• DESCRIPTION OF THE TASK
Tally the lines in these records that hold the string "METHOD", and reply with the number alone.
BEGIN INFORMATION SUPPLIED
(** * PRO/II language server: lexer, parser and symbol table

    A shallow embedding of [server/src/types.ts], [server/src/lexer.ts],
    [server/src/parser.ts] and [server/src/symbolTable.ts], followed by
    the properties of the lexing / parsing / symbol-resolution pipeline.
    The hover provider ([server/src/symbolHoverProvider.ts]) and the
    handlers [parseDocument] and [validateDocument] of
    [server/src/server.ts] are embedded on top of it.

    Conventions of the embedding.
    - A JavaScript string is the list of its UTF-16 code units.
    - The lexer and the parser only ever move forward, so their cursor
      ([position]) is represented by the part of the input that is still
      ahead of it: [position = length input - length rest].
    - [while] loops whose every iteration consumes a character or a token
      are structural recursions on what is ahead; the other loops run on
      an iteration budget and report [Exhausted] when it runs out, so
      that a loop which never ends is one that is [Exhausted] on every
      budget.
    - An access to a property of [undefined] raises a [TypeError]:
      outcome [Throw]. *)

From Stdlib Require Import List Bool Arith NArith ZArith Lia String Ascii.
From Stdlib Require DecimalString.
Import ListNotations.

Set Implicit Arguments.

(* ================================================================== *)
(** * JavaScript strings *)
(* ================================================================== *)

Module Js.

(** One UTF-16 code unit. *)
Definition char := N.
Definition jsstring := list char.

Definition ch (a : ascii) : char := N_of_ascii a.

(** A string literal of the source, written with ASCII characters. *)
Definition str (s : string) : jsstring := map N_of_ascii (list_ascii_of_string s).

Fixpoint eqb (a b : jsstring) : bool :=
  match a, b with
  | [], [] => true
  | x :: a', y :: b' => N.eqb x y && eqb a' b'
  | _, _ => false
  end.

(** The characters the lexer compares against. *)
Definition NUL : char := 0%N.
Definition TAB : char := 9%N.
Definition LF : char := 10%N.
Definition CR : char := 13%N.
Definition SPACE : char := 32%N.
Definition DQUOTE : char := 34%N.
Definition SQUOTE : char := 39%N.

(** The values a JavaScript [number] takes in this program.  Every
    number of the pipeline is [parseFloat] of a token text; an integer
    literal of magnitude at most 2^53 denotes exactly that integer, and
    any other text is kept as the text [parseFloat] is applied to
    (floating point is not evaluated). *)
Inductive number :=
| Int (z : Z)
| ParseFloatOf (raw : jsstring).

Definition isDigitChar (c : char) : bool := (48 <=? c)%N && (c <=? 57)%N.

Fixpoint digitsValue (acc : N) (s : jsstring) : N :=
  match s with
  | [] => acc
  | c :: s' => digitsValue (acc * 10 + (c - 48))%N s'
  end.

Definition allDigits (s : jsstring) : bool :=
  match s with
  | [] => false
  | _ => forallb isDigitChar s
  end.

Definition parseFloat (raw : jsstring) : number :=
  let small (n : N) := (n <=? 9007199254740992)%N in
  match raw with
  | 45%N :: ds =>
      if allDigits ds && small (digitsValue 0 ds) && negb (digitsValue 0 ds =? 0)%N
      then Int (- Z.of_N (digitsValue 0 ds))
      else ParseFloatOf raw
  | _ =>
      if allDigits raw && small (digitsValue 0 raw)
      then Int (Z.of_N (digitsValue 0 raw))
      else ParseFloatOf raw
  end.

(** [String.prototype.toUpperCase] and [toLowerCase] are built-ins of
    the host; they follow the Unicode case mappings, which this
    development does not tabulate.  The program is embedded over an
    arbitrary pair of mappings, of which it is only known that the
    upper-case form of a string is left alone by [toUpperCase] (the
    upper-case mapping of a character yields characters that have no
    further upper-case mapping). *)
Class CaseMapping := {
  toUpperCase : jsstring -> jsstring;
  toLowerCase : jsstring -> jsstring;
  toUpperCase_idempotent :
    forall s, toUpperCase (toUpperCase s) = toUpperCase s
}.

(** The mappings on the code units that occur in the examples of this
    file: Basic Latin, and U+212A KELVIN SIGN, an upper-case letter whose
    lower case is U+006B.  Other code units are left as they are. *)
Definition upperUnit (c : char) : char :=
  if (97 <=? c)%N && (c <=? 122)%N then (c - 32)%N else c.

Definition lowerUnit (c : char) : char :=
  if (65 <=? c)%N && (c <=? 90)%N then (c + 32)%N
  else if (c =? 8490)%N then 107%N else c.

Definition basicLatin : CaseMapping.
Proof.
  refine {| toUpperCase := map upperUnit; toLowerCase := map lowerUnit |}.
  intros s. rewrite map_map. apply map_ext. intros c. unfold upperUnit.
  destruct ((97 <=? c)%N && (c <=? 122)%N) eqn:E; [|rewrite E; reflexivity].
  apply andb_prop in E. destruct E as [E1 E2].
  apply N.leb_le in E1. apply N.leb_le in E2.
  replace (97 <=? c - 32)%N with false; [reflexivity|].
  symmetry. apply N.leb_gt. lia.
Defined.

(** [text.split(/\r?\n/)]: the lines of a text, line terminators removed. *)
Fixpoint splitLines (cur : jsstring) (s : jsstring) : list jsstring :=
  match s with
  | [] => [rev cur]
  | 13%N :: 10%N :: s' => rev cur :: splitLines [] s'
  | 10%N :: s' => rev cur :: splitLines [] s'
  | c :: s' => splitLines (c :: cur) s'
  end.

End Js.

Import Js.

(* ================================================================== *)
(** * Tokens ([types.ts]) *)
(* ================================================================== *)

(** The members of [enum TokenType], followed by the members that
    [parser.ts] names ([TokenType.COMPONENT], [TokenType.DATA], ...) and
    that [types.ts] does not declare.  [KEYWORDS] never yields one of
    the latter, so no token of the lexer carries them; they are kept as
    constructors so that the parser is embedded as it is written. *)
Inductive TokenType :=
| NUMBER | IDENTIFIER | STRING
| COMPONENT_DATA | STREAM_DATA | THERMODYNAMIC_DATA | UNIT_OPERATIONS
| FLASH | COLUMN | HCURVE | HX | COMPRESSOR | PUMP | MIXER | SPLITTER
| VALVE | REACTOR | CALCULATOR | STCALC
| UID | NAME | FEED | PROD | PRODUCT | TEMP | TEMPERATURE | PRES | PRESSURE
| RATE | COMP | LIBID | BANK | METHOD | SET | SPEC | VARY | DEFINE
| SRK | PR | NRTL
| EQUALS | COMMA | SLASH | PLUS | MINUS | TIMES | DIVIDE | LPAREN | RPAREN
| COMMENT | CONTINUATION | NEWLINE
| EOF | UNKNOWN
| COMPONENT | DATA | STREAM | THERMODYNAMIC | PRINT | PROP | TYPE | INPUT | RESULT.

Definition TokenType_eq_dec (a b : TokenType) : {a = b} + {a <> b}.
Proof. decide equality. Defined.

Definition tt_eqb (a b : TokenType) : bool :=
  if TokenType_eq_dec a b then true else false.

Record Token := mkToken {
  type : TokenType;
  value : jsstring;
  line : nat;
  column : nat;
  length : nat
}.

(** [KEYWORDS], as [types.ts] has it. *)
Definition KEYWORDS_table : list (string * TokenType) :=
  [ ("COMPONENT", COMPONENT_DATA); ("STREAM", STREAM_DATA);
    ("THERMODYNAMIC", THERMODYNAMIC_DATA); ("UNIT", UNIT_OPERATIONS);
    ("FLASH", FLASH); ("COLUMN", COLUMN); ("HCURVE", HCURVE); ("HX", HX);
    ("COMPRESSOR", COMPRESSOR); ("PUMP", PUMP); ("MIXER", MIXER);
    ("SPLITTER", SPLITTER); ("VALVE", VALVE); ("REACTOR", REACTOR);
    ("CALCULATOR", CALCULATOR); ("STCALC", STCALC);
    ("UID", UID); ("NAME", NAME); ("FEED", FEED); ("PROD", PROD);
    ("PRODUCT", PRODUCT); ("TEMP", TEMP); ("TEMPERATURE", TEMPERATURE);
    ("PRES", PRES); ("PRESSURE", PRESSURE); ("RATE", RATE); ("COMP", COMP);
    ("LIBID", LIBID); ("BANK", BANK); ("METHOD", METHOD); ("SET", SET);
    ("SPEC", SPEC); ("VARY", VARY); ("DEFINE", DEFINE);
    ("SRK", SRK); ("PR", PR); ("NRTL", NRTL) ]%string.
(** The registry gives the schemas their identifiers in the order of the
    map. *)
Lemma registry_lookup (doc : ApiDocument) (xs : JsMap.t SchemaNode)
      (ids : list NodeId) :
  forallb (fun kv => match s_name (snd kv) with
                     | Some n => goodName n
                     | None => false
                     end && exportableSchema doc (snd kv)) xs = true ->
  js_ordered (map (fun kv : NodeId * SchemaNode =>
                     match s_name (snd kv) with Some n => n | None => "" end)
                  xs) = true ->
  length xs = length ids ->
  Forall2 (fun (kv : NodeId * SchemaNode) id =>
             exists n, s_name (snd kv) = Some n /\
               JsMap.get n
                 (combine (map (fun kv : NodeId * SchemaNode =>
                                  match s_name (snd kv) with
                                  | Some n => n | None => "" end) xs) ids)
               = Some id)
          xs ids.
Proof.
  intros Hall Hord Hlen. apply Forall2_combine; [exact Hlen|].
  intros x id Hin.
  assert (Hx : In x xs) by (eapply in_combine_l; exact Hin).
  rewrite forallb_forall in Hall. specialize (Hall x Hx). cbv beta in Hall.
  apply andb_prop in Hall as [Hn _].
  match type of Hn with
  | match ?t with Some _ => _ | None => _ end = _ =>
      destruct t as [n|] eqn:En; [|discriminate Hn]
  end.
  exists n. split; [exact En|].
  apply get_in_nodup.
  - rewrite keys_combine; [now apply js_ordered_nodup|].
    now rewrite length_map.
  - apply (in_combine_map (fun kv : NodeId * SchemaNode =>
                             match s_name (snd kv) with
                             | Some n => n | None => "" end)) in Hin.
    cbv beta in Hin.
    assert (En' : s_name (snd x) = Some n) by exact En.
    now rewrite En' in Hin.
Qed.

Lemma aligned_names (xs m : JsMap.t SchemaNode) (n : string) (id' : NodeId) :
  Forall2 (fun (kv kv' : NodeId * SchemaNode) =>
             s_name (snd kv') = s_name (snd kv)) xs m ->
  In (n, id')
     (combine (map (fun kv : NodeId * SchemaNode =>
                      match s_name (snd kv) with Some n => n | None => "" end) xs)
              (JsMap.keys m)) ->
  exists x s', In x xs /\ In (id', s') m /\
               match s_name (snd x) with Some n => n | None => "" end = n /\
               s_name s' = s_name (snd x).
Proof.
  induction 1 as [|x [k' s'] xs m Hname _ IH]; simpl; [tauto|].
  intros [E|Hin].
  - inversion E; subst. exists x, s'. repeat split; try (now left). exact Hname.
  - destruct (IH Hin) as (x0 & s0 & Hx0 & Hs0 & Hn0 & Hname0).
    exists x0, s0. repeat split; try (now right); assumption.
Qed.

(** The names of the schemas read back name the identifiers the registry
    holds. *)
Lemma names_ok (doc d' : ApiDocument) (ids : list NodeId) :
  forallb (fun kv => match s_name (snd kv) with
                     | Some n => goodName n
                     | None => false
                     end && exportableSchema doc (snd kv)) (schemas doc) = true ->
  NoDup ids ->
  JsMap.keys (schemas d') = ids ->
  Forall2 (fun (kv kv' : NodeId * SchemaNode) =>
             s_name (snd kv') = s_name (snd kv)) (schemas doc) (schemas d') ->
  Names doc
        (combine (map (fun kv : NodeId * SchemaNode =>
                         match s_name (snd kv) with Some n => n | None => "" end)
                      (schemas doc)) ids)
        (nameOf d').
Proof.
  intros Hall Hnd Hkeys Hal t id' Ht Hget.
  apply get_in in Hget. rewrite <- Hkeys in Hget.
  destruct (aligned_names _ _ _ _ Hal Hget) as (x & s' & Hx & Hs' & Hn & Hname).
  rewrite forallb_forall in Hall. specialize (Hall x Hx). cbv beta in Hall.
  apply andb_prop in Hall as [Hgood _].
  match type of Hgood with
  | match ?t with Some _ => _ | None => _ end = _ =>
      destruct t as [n|] eqn:En; [|discriminate Hgood]
  end.
  unfold nameOf at 1. rewrite (get_in_nodup id' s' (schemas d'));
    [|now rewrite Hkeys|exact Hs'].
  now rewrite Hname.
Qed.

End Registries.

(** *** The document *)

Section DocumentRecord.
Import Js Parser Exporter RoundTrip Exportable RoundTripAux.
(** The loop [for group_key, group_logs in groups.items()]: the windows of
    all groups, in the order in which [compacted] receives them. *)
Fixpoint compact_groups (dedup_window_seconds error_threshold : Z)
    (groups : list (group_key * list log)) : result (list window) :=
  match groups with
  | [] => Ok []
  | (key, g) :: groups' =>
      match window_loop dedup_window_seconds error_threshold key.1 g with
      | Ok ws =>
          match compact_groups dedup_window_seconds error_threshold groups' with
          | Ok ws' => Ok (ws ++ ws')
          | Raise e => Raise e
          end
      | Raise e => Raise e
      end
  end.

(** *** Ordering and output *)

(** An element of [compacted]: [(start_ts, first_idx, output)]. *)
Definition entry : Type := Datetime.datetime * nat * string.

Definition entry_of (w : window) : entry := (start_ts w, first_idx w, output w).

(** The sort key [(x[0], x[1])] and [<] on such tuples: the first components
    are compared with [==] and, when they differ, with [<]. *)
Definition sort_key (x : entry) : Datetime.datetime * nat := (x.1.1, x.1.2).

Definition key_lt (a b : Datetime.datetime * nat) : result bool :=
  if Datetime.eqb a.1 b.1 then Ok (a.2 <? b.2)%nat
  else Datetime.lt a.1 b.1.

(** [l.sort(key=key)] with a comparison that may raise: the stable
    arrangement again, or the exception of a comparison. *)
Fixpoint insert_by {A K} (key : A -> K) (lt : K -> K -> result bool)
    (x : A) (l : list A) : result (list A) :=
  match l with
  | [] => Ok [x]
  | y :: l' =>
      match lt (key x) (key y) with
      | Ok true => Ok (x :: l)
      | Ok false =>
          match insert_by key lt x l' with
          | Ok r => Ok (y :: r)
          | Raise e => Raise e
          end
      | Raise e => Raise e
      end
  end.

Fixpoint sort_into {A K} (key : A -> K) (lt : K -> K -> result bool)
    (acc l : list A) : result (list A) :=
  match l with
  | [] => Ok acc
  | x :: l' =>
      match insert_by key lt x acc with
      | Ok acc' => sort_into key lt acc' l'
      | Raise e => Raise e
      end
  end.

Definition py_sort {A K} (key : A -> K) (lt : K -> K -> result bool)
    (l : list A) : result (list A) :=
  sort_into key lt [] l.
Lemma generated_json_is_detected_and_parsed_back_witness :
  generate_json_output Ref.json_dumps (VList (map VDict sample_records))
  = Ret (dumps (VList (map VDict sample_records)), "application/json", ".json")
  /\ detect_format_from_content Ref.json_loads Sample.ET_fromstring Sample.yaml_safe_load
       (dumps (VList (map VDict sample_records))) = Ret "JSON"
  /\ parse_pasted Ref.json_loads Sample.read_csv Sample.ET_fromstring
       Sample.yaml_safe_load (dumps (VList (map VDict sample_records)))
     = Ret (VList (map VDict sample_records), VNone,
            [detected "JSON"; st_success "✅ Data parsed successfully!"]).
Proof.
  apply (generated_json_is_detected_and_parsed_back Sample.read_csv
           Sample.ET_fromstring Sample.yaml_safe_load sample_records).
  repeat constructor; simpl; intros H;
    repeat (destruct H as [H | H]; try discriminate H); exact H.
Defined.

(** ** The XML generator read back by the XML parser *)

Lemma record_of_children_fields fields :
  record_of_children (map field_elem fields) = dict_of_pairs (map read_back_field fields).
Proof.
  unfold record_of_children, dict_of_pairs. generalize (@nil (string * value)).
  induction fields as [| kv fields IH]; intros acc; [reflexivity |].
  cbn [map fold_left]. rewrite IH. reflexivity.
Qed.

Lemma read_back_record_element ir :
  match el_children (record_element ir) with
  | [] => VDict (dict_set [] (el_tag (record_element ir))
                          (text_or_empty (record_element ir)))
  | subs => VDict (record_of_children subs)
  end = read_back_record ir.
Proof.
  destruct ir as [i fields]. unfold record_element, read_back_record.
  cbn [fst snd el_children]. destruct fields as [| kv fields]; [reflexivity |].
  rewrite <- record_of_children_fields. reflexivity.
Qed.

(** X11. Reading back, with the record builder of the XML parsers, the tree
    that the XML generator builds: every value comes back as a string (None
    as the empty string), every field name with its spaces as underscores
    (two names that become equal are one field, with the later value); a
    record without fields comes back as one field named after its element,
    and an empty record set comes back as one empty record. *)
Theorem xml_tree_read_back :
  forall records,
    build_tree (VList (map VDict records))
    = Ret (Element "data" None (map record_element (enumerate_from 0 records)))
    /\ xml_records (Element "data" None (map record_element (enumerate_from 0 records)))
       = match records with
         | [] => VList [VDict []]
         | _ => VList (map read_back_record (enumerate_from 0 records))
         end.
Proof.
  intros records. split; [apply build_tree_records |].
  unfold xml_records. cbn [el_children].
  destruct records as [| r more]; [reflexivity |].
  cbn [enumerate_from map]. f_equal. f_equal.
  - apply read_back_record_element.
  - rewrite map_map. apply map_ext. intros ir. apply read_back_record_element.
Qed.

(** ** Uploaded files *)

Lemma ltb_lines c s : Nat.ltb 1 (length (split c s)) = Nat.ltb 0 (count_char c s).
Proof. rewrite length_split. reflexivity. Qed.

(** X12. In a text file whose stripped content is of several lines and is
    not taken as JSON, a tab in the first line is enough for the TSV parser
    to be used on the stripped content, however many commas the line has
    (the detector of pasted data compares the two counts instead). *)
Theorem text_file_tab_selects_tsv :
  forall json_loads read_csv content,
    startswith "[" (strip content) || startswith "{" (strip content) = false ->
    0 < count_char LF (strip content) ->
    contains (String TAB "") (first_line_of (strip content)) = true ->
    parse_text_file json_loads read_csv content
    = parse_tsv_file read_csv (strip content).
Proof.
  intros jl rc content Hj Hl Ht. unfold parse_text_file. cbv zeta.
  rewrite Hj, ltb_lines. apply Nat.ltb_lt in Hl. rewrite Hl.
  unfold first_line_of in Ht. rewrite Ht. reflexivity.
Qed.

Lemma text_file_tab_selects_tsv_witness :
  parse_text_file Ref.json_loads Ref.read_csv
    ("a,b,c" ++ String TAB "d" ++ nl ++ "1,2,3" ++ String TAB "4")
  = parse_tsv_file Ref.read_csv
      (strip ("a,b,c" ++ String TAB "d" ++ nl ++ "1,2,3" ++ String TAB "4")).
Proof.
  apply (text_file_tab_selects_tsv Ref.json_loads Ref.read_csv
           ("a,b,c" ++ String TAB "d" ++ nl ++ "1,2,3" ++ String TAB "4"));
    [reflexivity | vm_compute; lia | reflexivity].
Defined.

(** X13. A text file of a single line that is not JSON gets the message
    Unable to detect format, and so does a single line that starts like JSON
    but does not decode: the JSON error is not reported. *)
Theorem text_file_single_line_is_not_detected :
  forall json_loads read_csv content,
    count_char LF (strip content) = 0 ->
    (startswith "[" (strip content) || startswith "{" (strip content) = false
     \/ exists msg, json_loads (strip content) = Raise (Exn JSONDecodeError msg)) ->
    parse_text_file json_loads read_csv content
    = Ret (VNone, VStr "Unable to detect format. Please specify the file type.").
Proof.
  intros jl rc content Hl Hj. unfold parse_text_file. cbv zeta.
  rewrite ltb_lines, Hl. cbn [Nat.ltb Nat.leb].
  destruct Hj as [Hj | [msg Hj]].
  - rewrite Hj. reflexivity.
  - destruct (startswith "[" (strip content) || startswith "{" (strip content));
      [| reflexivity].
    unfold parse_json_file. rewrite Hj. reflexivity.
Qed.

Lemma text_file_single_line_is_not_detected_witness :
  parse_text_file Ref.json_loads Ref.read_csv "{name: John, age: 30"
  = Ret (VNone, VStr "Unable to detect format. Please specify the file type.").
Proof.
  apply (text_file_single_line_is_not_detected Ref.json_loads Ref.read_csv
           "{name: John, age: 30").
  - reflexivity.
  - right. eexists. vm_compute. reflexivity.
Defined.

Lemma parse_csv_file_returns rc content d : exists r, parse_csv_file rc content d = Ret r.
Proof. unfold parse_csv_file. destruct (rc content d); eexists; reflexivity. Qed.

(** X14. Processing an uploaded file never raises, whatever the libraries
    do and whatever the name and the content of the file are: an exception
    of a parser becomes an error message. *)
Theorem process_uploaded_file_never_raises :
  forall json_loads read_csv ET_fromstring yaml_safe_load f,
    exists r,
      process_uploaded_file json_loads read_csv ET_fromstring yaml_safe_load f = Ret r.
Proof.
  intros jl rc et yl f. unfold process_uploaded_file. cbv zeta.
  destruct (str_in _ _); [| eexists; reflexivity].
  destruct (up_read f) as [text |]; [| eexists; reflexivity].
  match goal with |- context [try_except_all ?body _] => destruct body end;
    eexists; reflexivity.
Qed.

Lemma count_char_app c a b : count_char c (a ++ b) = count_char c a + count_char c b.
Proof. induction a as [| x a IH]; simpl; [reflexivity | rewrite IH; lia]. Qed.

Lemma split_no_sep c s : count_char c s = 0 -> split c s = [s].
Proof.
  induction s as [| a s IH]; [reflexivity |].
  cbn [count_char split]. destruct (Ascii.eqb a c); [discriminate |].
  intros H. rewrite (IH H). reflexivity.
Qed.

Lemma last_cons_nonempty {A} (x : A) l d : l <> [] -> last (x :: l) d = last l d.
Proof. destruct l; [congruence | reflexivity]. Qed.

Lemma split_two_parts c a b : 2 <= length (split c (a ++ String c b)).
Proof.
  rewrite length_split, count_char_app. cbn [count_char].
  rewrite Ascii.eqb_refl. lia.
Qed.

Lemma last_split_app c a b :
  last (split c (a ++ String c b)) "" = last (split c b) "".
Proof.
  induction a as [| x a IH].
  - cbn [append split]. rewrite Ascii.eqb_refl. apply last_cons_nonempty.
    pose proof (length_split c b) as H. destruct (split c b); [discriminate | congruence].
  - cbn [append split]. pose proof (split_two_parts c a b) as H2.
    destruct (Ascii.eqb x c).
    + rewrite last_cons_nonempty; [exact IH |].
      destruct (split c (a ++ String c b)); [simpl in H2; lia | congruence].
    + destruct (split c (a ++ String c b)) as [| h [| h2 t]] eqn:E;
        try (simpl in H2; lia).
      exact IH.
Qed.

Lemma file_extension_of_suffix stem e :
  count_char "." e = 0 -> file_extension_of (stem ++ String "." e) = lower e.
Proof.
  intros H. unfold file_extension_of. rewrite last_split_app, (split_no_sep _ _ H).
  reflexivity.
Qed.

(** X15. The parser of an uploaded file is chosen by what follows the last
    dot of its name, letter case ignored: a name that ends in a dot and the
    letters csv, in any case, is parsed with the CSV parser, and the result
    is exactly that parser's. *)
Theorem upload_extension_is_case_insensitive :
  forall json_loads read_csv ET_fromstring yaml_safe_load stem e content,
    count_char "." e = 0 ->
    lower e = "csv" ->
    process_uploaded_file json_loads read_csv ET_fromstring yaml_safe_load
      (Upload (stem ++ String "." e) (Utf8 content))
    = parse_csv_file read_csv content ",".
Proof.
  intros jl rc et yl stem e content Hdot Hlow.
  unfold process_uploaded_file. cbv zeta. cbn [up_name up_read].
  rewrite (file_extension_of_suffix stem e Hdot), Hlow.
  change (str_in "csv" ["json"; "csv"; "tsv"; "txt"; "xml"; "yaml"; "yml"]) with true.
  cbv iota. change (String.eqb "csv" "json") with false.
  change (String.eqb "csv" "csv") with true. cbv iota.
  destruct (parse_csv_file_returns rc content ",") as [r ->]. reflexivity.
Qed.

Lemma upload_extension_is_case_insensitive_witness :
  process_uploaded_file Ref.json_loads Ref.read_csv Sample.ET_fromstring
    Sample.yaml_safe_load
    (Upload ("Sales.2024" ++ String "." "CsV") (Utf8 ("a,b" ++ nl ++ "1,2")))
  = parse_csv_file Ref.read_csv ("a,b" ++ nl ++ "1,2") ",".
Proof.
  apply (upload_extension_is_case_insensitive Ref.json_loads Ref.read_csv
           Sample.ET_fromstring Sample.yaml_safe_load "Sales.2024" "CsV");
    reflexivity.
Defined.

(** ** More on the XML generator *)

(** X16. On a list of dicts the XML generator returns a text with the XML
    mime type and extension as soon as the tree is serialized: whatever the
    DOM parser and the pretty-printer do, raising included, the bare except
    turns a failure into the serialized text. *)
Theorem xml_generator_always_returns_text :
  forall ET_tostring minidom_parseString toprettyxml records rough_string,
    ET_tostring (Element "data" None (map record_element (enumerate_from 0 records)))
    = Ret rough_string ->
    exists text,
      generate_xml_output ET_tostring minidom_parseString toprettyxml
        (VList (map VDict records))
      = Ret (text, "application/xml", ".xml")
      /\ (text = rough_string
          \/ exists dom, minidom_parseString rough_string = Ret dom
                         /\ toprettyxml dom "  " = Ret text).
Proof.
  intros ts ps pp records rough Hs. unfold generate_xml_output.
  rewrite build_tree_records. cbn [bind]. rewrite Hs. cbn [bind].
  destruct (ps rough) as [dom | e] eqn:Ep; cbn [bind try_except_all].
  - destruct (pp dom "  ") as [pretty | e] eqn:Et; cbn [bind try_except_all].
    + exists pretty. split; [reflexivity |]. right. exists dom. split; [reflexivity | exact Et].
    + exists rough. split; [reflexivity | left; reflexivity].
  - exists rough. split; [reflexivity | left; reflexivity].
Qed.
END INFORMATION SUPPLIED
• SOLUTION TO THE PROBLEM
2